- Given information

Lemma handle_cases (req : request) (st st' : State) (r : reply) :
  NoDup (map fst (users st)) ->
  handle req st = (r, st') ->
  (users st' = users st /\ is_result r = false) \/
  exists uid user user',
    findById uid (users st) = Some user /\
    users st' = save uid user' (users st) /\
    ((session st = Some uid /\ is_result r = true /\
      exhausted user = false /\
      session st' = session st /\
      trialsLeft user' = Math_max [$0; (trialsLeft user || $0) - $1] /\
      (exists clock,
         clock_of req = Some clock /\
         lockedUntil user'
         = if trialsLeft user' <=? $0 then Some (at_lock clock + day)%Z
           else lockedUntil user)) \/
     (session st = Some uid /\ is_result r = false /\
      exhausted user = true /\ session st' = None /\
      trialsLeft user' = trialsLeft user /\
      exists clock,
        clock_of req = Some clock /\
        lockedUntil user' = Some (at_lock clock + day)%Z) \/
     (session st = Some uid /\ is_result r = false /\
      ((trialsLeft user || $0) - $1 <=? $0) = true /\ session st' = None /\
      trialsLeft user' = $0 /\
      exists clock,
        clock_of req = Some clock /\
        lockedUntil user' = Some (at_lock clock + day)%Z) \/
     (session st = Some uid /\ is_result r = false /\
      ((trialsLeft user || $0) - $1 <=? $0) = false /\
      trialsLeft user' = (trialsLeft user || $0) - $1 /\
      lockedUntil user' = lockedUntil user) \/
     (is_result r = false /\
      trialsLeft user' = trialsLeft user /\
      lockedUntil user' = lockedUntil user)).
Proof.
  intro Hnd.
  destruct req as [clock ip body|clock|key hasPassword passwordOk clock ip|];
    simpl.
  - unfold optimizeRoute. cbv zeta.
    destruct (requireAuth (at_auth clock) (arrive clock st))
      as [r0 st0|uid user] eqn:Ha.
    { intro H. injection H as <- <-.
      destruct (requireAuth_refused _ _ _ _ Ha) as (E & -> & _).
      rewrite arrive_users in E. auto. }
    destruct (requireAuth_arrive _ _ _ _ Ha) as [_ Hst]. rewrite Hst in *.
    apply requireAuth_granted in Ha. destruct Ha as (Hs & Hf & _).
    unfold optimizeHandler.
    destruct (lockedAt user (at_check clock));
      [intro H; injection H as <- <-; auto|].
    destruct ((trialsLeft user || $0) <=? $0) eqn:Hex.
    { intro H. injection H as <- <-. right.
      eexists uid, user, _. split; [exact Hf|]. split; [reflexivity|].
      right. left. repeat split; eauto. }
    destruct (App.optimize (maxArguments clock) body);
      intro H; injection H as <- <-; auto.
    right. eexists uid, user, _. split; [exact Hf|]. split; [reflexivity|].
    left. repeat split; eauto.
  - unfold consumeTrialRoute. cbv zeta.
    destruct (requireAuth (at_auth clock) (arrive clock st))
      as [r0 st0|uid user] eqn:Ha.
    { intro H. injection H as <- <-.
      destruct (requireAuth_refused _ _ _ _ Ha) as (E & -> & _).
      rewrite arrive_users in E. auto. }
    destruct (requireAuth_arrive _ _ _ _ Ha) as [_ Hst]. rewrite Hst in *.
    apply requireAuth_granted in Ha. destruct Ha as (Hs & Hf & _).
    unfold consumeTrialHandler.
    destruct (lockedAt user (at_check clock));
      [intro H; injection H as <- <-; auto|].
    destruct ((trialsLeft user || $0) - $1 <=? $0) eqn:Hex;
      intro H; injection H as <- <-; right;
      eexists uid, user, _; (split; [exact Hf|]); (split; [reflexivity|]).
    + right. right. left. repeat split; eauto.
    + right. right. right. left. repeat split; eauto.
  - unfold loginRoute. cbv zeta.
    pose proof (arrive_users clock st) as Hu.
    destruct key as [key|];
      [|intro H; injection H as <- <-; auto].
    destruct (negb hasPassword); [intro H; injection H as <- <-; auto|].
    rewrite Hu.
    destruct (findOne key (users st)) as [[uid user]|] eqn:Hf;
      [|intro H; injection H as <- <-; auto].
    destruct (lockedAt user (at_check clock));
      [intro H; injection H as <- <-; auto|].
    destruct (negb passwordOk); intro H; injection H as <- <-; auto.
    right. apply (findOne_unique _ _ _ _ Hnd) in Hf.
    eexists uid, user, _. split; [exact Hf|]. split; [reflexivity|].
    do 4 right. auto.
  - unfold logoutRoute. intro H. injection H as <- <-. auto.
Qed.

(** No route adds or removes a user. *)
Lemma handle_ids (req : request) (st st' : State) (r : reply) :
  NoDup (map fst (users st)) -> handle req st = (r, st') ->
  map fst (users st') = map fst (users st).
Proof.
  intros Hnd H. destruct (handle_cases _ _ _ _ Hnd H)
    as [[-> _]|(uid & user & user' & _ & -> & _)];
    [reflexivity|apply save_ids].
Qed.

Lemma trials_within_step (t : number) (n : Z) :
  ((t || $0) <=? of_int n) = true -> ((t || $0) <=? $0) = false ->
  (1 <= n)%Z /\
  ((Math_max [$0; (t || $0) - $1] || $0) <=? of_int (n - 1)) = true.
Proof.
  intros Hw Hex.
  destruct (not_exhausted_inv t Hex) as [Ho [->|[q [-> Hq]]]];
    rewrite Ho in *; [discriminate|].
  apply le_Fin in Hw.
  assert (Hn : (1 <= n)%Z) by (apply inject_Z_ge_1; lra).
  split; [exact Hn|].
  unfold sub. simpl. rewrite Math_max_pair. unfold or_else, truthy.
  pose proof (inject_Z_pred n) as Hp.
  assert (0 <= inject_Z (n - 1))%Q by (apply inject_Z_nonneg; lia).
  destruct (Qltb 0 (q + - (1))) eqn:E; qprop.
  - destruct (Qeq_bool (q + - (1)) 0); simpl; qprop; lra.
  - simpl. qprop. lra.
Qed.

- Problem requirements
Among the lines above, find those with the word "body". Copy them.

- Reply
  destruct req as [clock ip body|clock|key hasPassword passwordOk clock ip|];
    destruct (App.optimize (maxArguments clock) body);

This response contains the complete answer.